One of the few cultural battles on which conservatives have steadily gained ground is abortion. Even though the Supreme Court has yet to overturn Roe v. Wade, pro-life conservatives have been winning the battle of ideas as more Americans favor restrictions on abortion and identify with the pro-life viewpoint. Now a shocking poll shows that pro-lifers have even made significant inroads into the Democratic Party.
The Marist poll conducted in February 2019 shows that respondents are split evenly on the question of whether abortion should be legal, but the most surprising part of the poll is that a third of Democrats, 34 percent, identify as pro-life. Further, 15 percent of Democrats said that abortion should never be allowed under any circumstances and a total of 35 percent said that it should only be allowed in cases of rape or incest or to save the life of the mother.
Sixty-one percent of Democrats identified as pro-choice, but a majority favored restrictions on abortion. Only 22 percent said that abortion should be available at any time while 13 percent said it should be legal within the first six months of the pregnancy.
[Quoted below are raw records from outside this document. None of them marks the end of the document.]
(** * superpipe.steps.serp: the SERP enrichment step

    A shallow embedding of [src/superpipe/steps/serp.py] and of the
    contracts it relies on ([Step], [StepResult], [with_statistics]),
    followed by the properties of [SERPEnrichmentStep]. *)

From Stdlib Require Import ZArith String Ascii List Lia FunctionalExtensionality.
From stdpp Require Import base option gmap strings list fin_maps.

Local Open Scope string_scope.
Local Open Scope Z_scope.

(** ** Python data *)

(** Exception classes that occur in this module and its collaborators. *)
Inductive exn_class :=
  | AttributeError | KeyError | TypeError | ValueError | RuntimeError
  | ConnectionError | Timeout.

(** [type(e).__name__] *)
Definition class_name (c : exn_class) : string :=
  match c with
  | AttributeError => "AttributeError"
  | KeyError => "KeyError"
  | TypeError => "TypeError"
  | ValueError => "ValueError"
  | RuntimeError => "RuntimeError"
  | ConnectionError => "ConnectionError"
  | Timeout => "Timeout"
  end.

(** An exception object: its class and [str(e)]. *)
Record exn := Exn { exn_type : exn_class; exn_str : string }.

(** Plain Python values: what a row cell, a produced field or a statistics
    entry can hold. [VExc e] is the exception object [e] used as a value. *)
Inductive value :=
  | VNone
  | VBool (b : bool)
  | VNum (n : Z)
  | VStr (s : string)
  | VExc (e : exn).

(** The outcome of evaluating a Python expression. *)
Inductive outcome (A : Type) :=
  | Returns (a : A)
  | Raises (e : exn).
Arguments Returns {A} a.
Arguments Raises {A} e.

(** A callable object: what calling it does, and its [__name__] attribute
    when it has one (a [def] or a [lambda] has, a [functools.partial] object
    or an instance with [__call__] has not). The callables a step is
    configured with are functions of their argument alone: a call returns a
    value or raises, and touches nothing else. *)
Record callable (A B : Type) := Callable {
  call : A -> outcome B;
  __name__ : option string
}.
Arguments Callable {A B} call __name__.
Arguments call {A B} c x.
Arguments __name__ {A B} c.

(** [row: Union[pd.Series, Dict]] *)
Abbreviation row := (gmap string value).

(** Any object reachable from a step: plain data, or one of the two kinds of
    configured callables. *)
Inductive object :=
  | Data (v : value)
  | PromptFn (f : callable row string)
  | PostprocessFn (f : callable string value).

(** ** The world outside the interpreter *)

Record http_request := HttpRequest {
  req_method : string;
  req_url : string;
  req_headers : list (string * option string);
  req_data : string
}.

Record http_response := HttpResponse {
  status_code : Z;
  text : string
}.

(** [environ] is [os.environ]; [transport r] is what [requests.request] does
    with request [r]: it returns the server's response whatever its status
    code, or raises when no response is obtained; [sent] logs the requests
    issued so far, oldest first; [ticks i] is the [i]-th reading of the
    performance counter and [reads] the number of readings taken. *)
Record world := World {
  environ : gmap string string;
  transport : http_request -> outcome http_response;
  sent : list http_request;
  ticks : nat -> Z;
  reads : nat
}.

(** ** Effectful computations: state passing with exceptions *)

Definition py (A : Type) : Type := world -> outcome A * world.

#[export] Instance py_ret : MRet py :=
  fun A (a : A) w => (Returns a, w).

#[export] Instance py_bind : MBind py :=
  fun A B (k : A -> py B) (m : py A) w =>
    match m w with
    | (Returns a, w') => k a w'
    | (Raises e, w') => (Raises e, w')
    end.

(** A call of a pure callable inside an effectful computation: its outcome,
    the world untouched. *)
Definition lift {A} (o : outcome A) : py A := fun w => (o, w).

(** [try: m / except Exception as e: ...] with the outcome made a value. *)
Definition catch {A} (m : py A) : py (outcome A) :=
  fun w => let '(o, w') := m w in (Returns o, w').

(** ** Library calls used by the module *)

(** The world after one more request has been issued. *)
Definition log_request (r : http_request) (w : world) : world :=
  World (environ w) (transport w) (sent w ++ [r]) (ticks w) (reads w).

(** The world after one more reading of the performance counter. *)
Definition tick (w : world) : world :=
  World (environ w) (transport w) (sent w) (ticks w) (S (reads w)).
(** The object built from the form: all five fields are the texts of the
    form controls. *)
Record ExpenseData : Type := mkExpenseData {
  d_date : string;
  d_category : string;
  d_paymentMethod : string;
  d_amount : string;
  d_memo : string
}.

(** The object stored under [expenseTracker:filters]. *)
Record FilterState : Type := mkFilterState {
  from : string;
  to : string;
  f_category : string;
  f_paymentMethod : string
}.

(** A value of a JSON field or of a spreadsheet cell. *)
Inductive Val : Type :=
| VNull
| VNum (z : Z)
| VStr (s : string).

Definition truthy (v : Val) : bool :=
  match v with
  | VNull => false
  | VNum z => negb (z =? 0)
  | VStr s => truthy_str s
  end.

(** [v || '']. *)
Definition val_or_empty (v : Val) : Val :=
  if truthy v then v else VStr "".

(** [a === b]. *)
Definition strict_eq (a b : Val) : bool :=
  match a, b with
  | VNull, VNull => true
  | VNum x, VNum y => x =? y
  | VStr x, VStr y => (x =? y)%string
  | _, _ => false
  end.

(** A record as it travels in a request or a response body and as the
    endpoint script sees it. *)
Record JsonRecord : Type := mkJsonRecord {
  j_id : Val;
  j_date : Val;
  j_category : Val;
  j_paymentMethod : Val;
  j_amount : Val;
  j_memo : Val
}.

(** [JSON.stringify] of a record; [NaN] is written as [null]. *)
Definition toJSON (r : Expense) : JsonRecord :=
  {| j_id := VStr (id r);
     j_date := VStr (date r);
     j_category := VStr (category r);
     j_paymentMethod := VStr (paymentMethod r);
     j_amount := match amount r with Num z => VNum z | NaN => VNull end;
     j_memo := VStr (memo r) |}.

(** Body of a POST request: the [action] and its argument. *)
Inductive PostBody : Type :=
| ActAdd (record : JsonRecord)
| ActUpdate (record : JsonRecord)
| ActDelete (rid : Val)
| ActSync (records : list JsonRecord)
| ActOther (action : string).

Inductive Request : Type :=
| Get (url : string)
| Post (url : string) (body : PostBody).

(** The JSON body of a response: [success], and [records] for a GET. *)
Record Response : Type := mkResponse {
  success : bool;
  resp_records : list JsonRecord
}.

(** How a [fetch] followed by [response.json()] ends. *)
Inductive Fetched : Type :=
| NetworkError
| NotJson
| Json (data : Response).

Inductive Dialog : Type :=
| Alert (message : string)
| Confirm (message : string).

(** ** State of the page *)

Record World : Type := mkWorld {
  st_records : option (list Expense);
  st_categories : option (list string);
  st_filters : option FilterState;
  GAS_WEB_APP_URL : string;
  SPREADSHEET_ENABLED : bool;
  dialogs : list Dialog;
  console : list string;
  sent : list Request
}.

(** The three persisted collections of the local stores. *)
Definition local_state (w : World)
  : option (list Expense) * option (list string) * option FilterState :=
  (st_records w, st_categories w, st_filters w).

(** Computations on the page: a state monad over [World]. *)
Definition M (A : Type) : Type := World -> A * World.

Definition ret {A : Type} (a : A) : M A := fun w => (a, w).

Definition bind {A B : Type} (m : M A) (k : A -> M B) : M B :=
  fun w => let (a, w') := m w in k a w'.

Declare Scope page_scope.
Delimit Scope page_scope with page.
Notation "x <- m ;; k" := (bind m (fun x => k))
  (at level 61, m at next level, right associativity) : page_scope.
Notation "m ;; k" := (bind m (fun _ => k))
  (at level 61, right associativity) : page_scope.
Local Open Scope page_scope.

Definition gets {A : Type} (f : World -> A) : M A := fun w => (f w, w).

(** [getStorageData(key, defaultValue)], one reader per key. *)
Definition getStorageData {A : Type} (key : World -> option A) (defaultValue : A)
  : M A :=
  fun w => (match key w with Some v => v | None => defaultValue end, w).

(** [setStorageData(key, value)], one writer per key. *)
Definition setStorageData_records (value : list Expense) : M unit :=
  fun w => (tt, mkWorld (Some value) (st_categories w) (st_filters w)
                  (GAS_WEB_APP_URL w) (SPREADSHEET_ENABLED w)
                  (dialogs w) (console w) (sent w)).

Definition setStorageData_categories (value : list string) : M unit :=
  fun w => (tt, mkWorld (st_records w) (Some value) (st_filters w)
                  (GAS_WEB_APP_URL w) (SPREADSHEET_ENABLED w)
                  (dialogs w) (console w) (sent w)).

Definition setStorageData_filters (value : FilterState) : M unit :=
  fun w => (tt, mkWorld (st_records w) (st_categories w) (Some value)
                  (GAS_WEB_APP_URL w) (SPREADSHEET_ENABLED w)
                  (dialogs w) (console w) (sent w)).

Definition alert (message : string) : M unit :=
  fun w => (tt, mkWorld (st_records w) (st_categories w) (st_filters w)
                  (GAS_WEB_APP_URL w) (SPREADSHEET_ENABLED w)
                  (dialogs w ++ [Alert message]) (console w) (sent w)).

(** [confirm(message)]: the box is shown and the user's [answer] returned. *)
Definition confirm (message : string) (answer : bool) : M bool :=
  fun w => (answer, mkWorld (st_records w) (st_categories w) (st_filters w)
                  (GAS_WEB_APP_URL w) (SPREADSHEET_ENABLED w)
                  (dialogs w ++ [Confirm message]) (console w) (sent w)).

Definition console_error (message : string) : M unit :=
  fun w => (tt, mkWorld (st_records w) (st_categories w) (st_filters w)
                  (GAS_WEB_APP_URL w) (SPREADSHEET_ENABLED w)
                  (dialogs w) (console w ++ [message]) (sent w)).

(** [await fetch(...)] and [await response.json()]: the request leaves the
    page and the network decides on [net]. *)
Definition fetch (request : Request) (net : Fetched) : M Fetched :=
  fun w => (net, mkWorld (st_records w) (st_categories w) (st_filters w)
                  (GAS_WEB_APP_URL w) (SPREADSHEET_ENABLED w)
                  (dialogs w) (console w) (sent w ++ [request])).

(** ** Spreadsheet bridge (client side) *)

(** The guard [!SPREADSHEET_ENABLED || !GAS_WEB_APP_URL]. *)
Definition bridge_off : M bool :=
  enabled <- gets SPREADSHEET_ENABLED ;;
  url <- gets GAS_WEB_APP_URL ;;
  ret (negb enabled || negb (truthy_str url)).
Lemma be_val_bytes n v : be_val (be_bytes n v) = v mod 256 ^ Z.of_nat n.
Proof.
  revert v; induction n as [|n IH]; intros v; simpl be_bytes.
  - simpl. by rewrite Z.mod_1_r.
  - rewrite be_val_snoc, IH, Nat2Z.inj_succ, Z.pow_succ_r, Z.rem_mul_r by lia. lia.
Qed.

Lemma be_bytes_val l : bytes l -> be_bytes (length l) (be_val l) = l.
Proof.
  induction l as [|x l IH] using rev_ind; intros Hb; [done|].
  apply Forall_app in Hb as [Hl Hx]. inversion_clear Hx as [|?? Hx' _].
  rewrite length_app, Nat.add_1_r. simpl. rewrite be_val_snoc. unfold is_byte in Hx'.
  rewrite Z.div_add_l, Z.div_small, Z.add_0_r, IH by (done || lia).
  f_equal. f_equal. rewrite Z.add_comm, Z.mod_add, Z.mod_small; lia.
Qed.

Lemma be_val_inj l k : bytes l -> bytes k -> length l = length k ->
  be_val l = be_val k -> l = k.
Proof.
  intros Hl Hk Hlen Hv. rewrite <- (be_bytes_val l), <- (be_bytes_val k) by done. congruence.
Qed.

(** * Little-endian numbers *)

Fixpoint le_bytes (n : nat) (v : Z) : list Z :=
  match n with O => [] | S n => v mod 256 :: le_bytes n (v / 256) end.

Fixpoint le_val (l : list Z) : Z :=
  match l with [] => 0 | b :: l => b + 256 * le_val l end.

Lemma le_bytes_length n v : length (le_bytes n v) = n.
Proof. revert v. induction n; intros v; cbn; auto. Qed.

Lemma le_val_bytes n v : le_val (le_bytes n v) = v mod 256 ^ Z.of_nat n.
Proof.
  revert v. induction n as [|n IH]; intros v; [by rewrite Z.mod_1_r|].
  cbn [le_bytes le_val]. rewrite IH, Nat2Z.inj_succ, Z.pow_succ_r by lia.
  rewrite Z.rem_mul_r by lia. lia.
Qed.

(** The number whose digits are [ds], most significant first, after [a]. *)
Fixpoint ms_val (b a : Z) (ds : list Z) : Z :=
  match ds with [] => a | d :: ds => ms_val b (a * b + d) ds end.

Lemma ms_val_snoc b a ds d : ms_val b a (ds ++ [d]) = ms_val b a ds * b + d.
Proof. revert a; induction ds; intros; simpl; [done|]. by rewrite IHds. Qed.

Lemma ms_val_ge b a ds : 1 <= b -> 0 <= a -> Forall (fun d => 0 <= d) ds -> a <= ms_val b a ds.
Proof.
  intros Hb Ha Hds. revert a Ha; induction Hds as [|d ds Hd Hds IH]; intros a Ha; simpl; [lia|].
  specialize (IH (a * b + d)). nia.
Qed.

Lemma ms_val_bounds b a ds : 1 <= b -> 0 <= a -> Forall (fun d => 0 <= d < b) ds ->
  a * b ^ Zlen ds <= ms_val b a ds < (a + 1) * b ^ Zlen ds.
Proof.
  intros Hb Ha Hds. revert a Ha; induction Hds as [|d ds Hd Hds IH]; intros a Ha; cbn [ms_val length].
  { simpl. lia. }
  rewrite Nat2Z.inj_succ, Z.pow_succ_r by lia. specialize (IH (a * b + d) ltac:(nia)).
  assert (0 < b ^ Zlen ds) by (apply Z.pow_pos_nonneg; lia). nia.
Qed.

(** * Decimal text *)

Definition is_digit (c : Z) : bool := (48 <=? c) && (c <=? 57).

Definition digits (ds : list Z) : list Z := (fun d => 48 + d) <$> ds.

Lemma is_digit_48 d : 0 <= d < 10 -> is_digit (48 + d) = true.
Proof. intros Hd. unfold is_digit. destruct (Z.leb_spec 48 (48 + d)), (Z.leb_spec (48 + d) 57); lia. Qed.

(** [printf] of a [guint]; each round prints one digit. *)
Fixpoint utoa (fuel : nat) (n : Z) (acc : list Z) : list Z :=
  match fuel with
  | O => acc
  | S fuel => if n <? 10 then (48 + n) :: acc else utoa fuel (n / 10) ((48 + n mod 10) :: acc)
  end.

Definition print_u (n : Z) : list Z := utoa 10 n [].

(** [printf] of a [gulong]. *)
Definition print_lu (n : Z) : list Z := utoa 20 n [].

(** The digits [%u] prints. *)
Lemma utoa_digits fuel : forall n acc, 0 <= n < 10 ^ Z.of_nat fuel -> (1 <= fuel)%nat ->
  exists ds, utoa fuel n acc = digits ds ++ acc /\ Forall (fun d => 0 <= d < 10) ds /\
    ms_val 10 0 ds = n /\ (1 <= length ds <= fuel)%nat.
Proof.
  induction fuel as [|fuel IH]; intros n acc Hn Hf; [lia|]. cbn [utoa].
  rewrite Nat2Z.inj_succ, Z.pow_succ_r in Hn by lia.
  destruct (Z.ltb_spec n 10).
  - exists [n]. split_and!; [done|repeat constructor; lia|simpl; lia|simpl; lia|simpl; lia].
  - assert (1 <= fuel)%nat by (destruct fuel; [simpl in Hn; lia|lia]).
    destruct (IH (n / 10) ((48 + n mod 10) :: acc)) as (ds & -> & Hr & Hv & Hl); [lia_div|done|].
    exists (ds ++ [n mod 10]). unfold digits. rewrite fmap_app, <- app_assoc. split_and!.
    + done.
    + apply Forall_app. split; [done|]. repeat constructor; lia_div.
    + rewrite ms_val_snoc, Hv. lia_div.
    + rewrite length_app. simpl. lia.
    + rewrite length_app. simpl. lia.
Qed.

Lemma utoa_fuel fuel : forall n acc, (1 <= fuel)%nat -> 0 <= n < 10 ^ Z.of_nat fuel ->
  utoa (S fuel) n acc = utoa fuel n acc.
Proof.
  induction fuel as [|fuel IH]; intros n acc Hf Hn; [lia|].
  rewrite Nat2Z.inj_succ, Z.pow_succ_r in Hn by lia. cbn [utoa]. destruct (Z.ltb_spec n 10); [done|].
  assert (1 <= fuel)%nat by (destruct fuel; [simpl in Hn; lia|lia]). apply (IH (n / 10)); [done|lia_div].
Qed.

Lemma print_u_digits n : 0 <= n < 10 ^ 9 ->
  exists ds, print_u n = digits ds /\ Forall (fun d => 0 <= d < 10) ds /\ ms_val 10 0 ds = n /\
    (1 <= length ds <= 9)%nat.
Proof.
  intros Hn. unfold print_u. rewrite utoa_fuel by (lia || exact Hn).
  destruct (utoa_digits 9 n [] Hn ltac:(lia)) as (ds & -> & H). exists ds. by rewrite app_nil_r.
Qed.
Lemma decimal_decode_digits (text : list Z) :
  Forall (fun ch => 48 <= ch <= 57) text ->
  exists out, egg_decimal_decode text (Zlen text) = Ok out /\
    bytes out /\ be_val out = decimal_value text /\ head out <> Some 0.
Proof.
  intros Hall. unfold egg_decimal_decode.
  destruct (Z.ltb_spec (Zlen text) 0); [lia|]. rewrite slice_all. run.
  destruct (decimal_scan false text) as [digits|] eqn:Hs.
  2: { apply decimal_scan_None in Hs. apply Exists_exists in Hs as (ch & Hin & Hch).
       by rewrite Forall_forall in Hall; apply Hall in Hin. }
  destruct (decimal_scan_spec _ _ _ 0 Hs) as (Hd & Hle & Hv & Hh); [by right|].
  specialize (Hh eq_refl). fold (dec_val digits) (dec_val ((fun ch => ch - 48) <$> text)) in Hv.
  destruct (decide (text = [])) as [->|Hne].
  { simpl in Hs. injection Hs as <-. by exists []. }
  assert (0 < length text)%nat by (destruct text; [done|simpl; lia]).
  pose proof (decimal_inv_init (length text) digits ltac:(lia) Hd Hh) as Hi.
  destruct (decimal_loop_spec _ _ (8 * length text) _ _ Hi) as (o & Hl & Hi').
  { pose proof (dec_val_bound _ Hd). assert (10 ^ Zlen digits <= 10 ^ Zlen text) by (apply Z.pow_le_mono_r; lia). lia. }
  { unfold bits_out. simpl. rewrite length_replicate. lia. }
  rewrite Hl. run. destruct (decimal_cursor _ _ _ _ Hi') as (l1 & b & l2 & Hu & Hl1 & Hz & Hbr & Hbits).
  pose proof Hi' as [Hlen [Ha Hb] Hby Hlow Hval Hmin _].
  change (dec_val []) with 0 in Hval. rewrite Z.mul_0_r, Z.add_0_r in Hval.
  unfold decimal_value. rewrite <- Hv, <- Hval. rewrite <- Hval in Hmin. clear Hval.
  rewrite Hu in *. apply Forall_app in Hby as [H1 H2]. inversion_clear H2 as [|?? H3 H4].
  rewrite be_val_app, Hz, be_val_cons, Z.mul_0_l, Z.add_0_l in *.
  pose proof (be_val_bound _ H4) as H4b.
  eexists. split; [done|]. destruct (Z.eqb_spec (at_bit o) 0) as [E|E].
  - rewrite E in Hbr, Hbits. assert (b = 0) as -> by lia.
    replace (Z.to_nat (at_byte o + 1)) with (length l1 + 1)%nat by lia.
    rewrite drop_app_add. simpl. rewrite drop_0. split_and!; [done|lia|].
    apply head_nonzero; [done|]. intros Hl2. destruct Hmin as [Hm|Hm]; [destruct l2; [done|simpl in Hbits; lia]|].
    replace (8 * Zlen l2 - 8) with (bits_out o - 1 - 7) by lia.
    assert (2 ^ (bits_out o - 1 - 7) <= 2 ^ (bits_out o - 1)) by (apply Z.pow_le_mono_r; lia). lia.
  - replace (Z.to_nat (at_byte o)) with (length l1) by lia. rewrite drop_app_length.
    split_and!; [by constructor|by rewrite be_val_cons|]. intros [= ->].
    assert (2 ^ (8 * Zlen l2) <= 2 ^ (bits_out o - 1)) as Hp by (apply Z.pow_le_mono_r; lia).
    rewrite Z.pow_mul_r in Hp by lia. change (2 ^ 8) with 256 in Hp. lia.
Qed.

(** On a text of decimal digits [egg_decimal_decode] never runs outside
    its buffer nor fails its assertion, and returns the big-endian bytes of
    exactly that number, without a leading zero byte. *)
Theorem egg_decimal_decode_correct (text : list Z) :
  Forall (fun ch => 48 <= ch <= 57) text ->
  exists out, egg_decimal_decode text (Zlen text) = Ok out /\
    bytes out /\ be_val out = decimal_value text /\ head out <> Some 0.
Proof. apply decimal_decode_digits. Qed.

Lemma egg_decimal_decode_correct_witness :
  Forall (fun ch => 48 <= ch <= 57) (lit "00256") /\ egg_decimal_decode (lit "00256") 5 = Ok [1; 0].
Proof.
  split; [decide_now|].
  destruct (egg_decimal_decode_correct (lit "00256")) as (out & H & _ & Hv & Hh).
  { decide_now. }
  vm_compute in H. injection H as <-. reflexivity.
Defined.

Lemma decimal_decode_other (text : list Z) :
  Exists (fun ch => ~ 48 <= ch <= 57) text ->
  egg_decimal_decode text (Zlen text) = Err tt.
Proof.
  intros Hex. unfold egg_decimal_decode.
  destruct (Z.ltb_spec (Zlen text) 0); [lia|]. rewrite slice_all. run.
  by rewrite (proj2 (decimal_scan_None false text) Hex).
Qed.

(** A text with a character that is not a decimal digit is refused. *)
Theorem egg_decimal_decode_rejects (text : list Z) :
  Exists (fun ch => ~ 48 <= ch <= 57) text ->
  egg_decimal_decode text (Zlen text) = Err tt.
Proof. apply decimal_decode_other. Qed.

Lemma egg_decimal_decode_rejects_witness : egg_decimal_decode (lit "12x") 3 = Err tt.
Proof.
  apply (egg_decimal_decode_rejects (lit "12x")).
  apply Exists_cons_tl, Exists_cons_tl, Exists_cons_hd. change (~ 48 <= 120 <= 57). lia.
Defined.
On the Republican side, the numbers were almost exactly reversed. Sixty-seven percent of Republicans identified as pro-life while 29 percent said that they were pro-choice.
There are some cautions about the poll, however. First, the poll showed a 14-point jump in the share of pro-life Democrats in a one-month span. Any sudden large shift in poll numbers should be regarded with skepticism. Additionally, the poll’s sample size of 1,008 adults is too small to make its findings conclusive. Subsequent polling will need to verify the shift in Democratic attitudes before I am convinced.
Nevertheless, the poll’s findings do offer hope that the pro-life segment of the Democratic Party is growing. While the poll doesn’t offer explanations for the sharp increase in Democratic pro-lifers, there are a couple of interesting possibilities.
First, the poll was conducted between Feb. 12 and 17. This was in the middle of the controversy over New York’s law allowing full-term abortion and the debate over a similar law proposed by Democrats in Virginia. It may be that the publicity generated by the lax New York law has persuaded some Democrats that more restrictions on abortion are needed.
Another possibility is that some pro-life voters may be leaving the Republican Party and identifying as Democrats. In particular, younger voters tend to be more pro-life, but the young are also deserting the GOP in droves. In 2018, young voters went Democrat by a 35-point margin compared to about 20 points for the previous two elections.
A shift in moderate voters toward the Democrats would also have implications for the presidential race. If more moderate voters take part in Democratic primaries next year, it will likely temper the chances of radical leftist candidates.
Whatever the reason, if Democrats are becoming more pro-life, it is a good thing. However, since there is still a litmus test on abortion for Democratic officeholders, any shift in views on abortion by the party’s base is unlikely to be felt in policy changes anytime soon. As President Trump alienates more moderate and independent voters, Democrats would be wise to soften their stance on abortion to make it easier for the millions of pro-life voters who are disenchanted with Trump Republicans to cross over.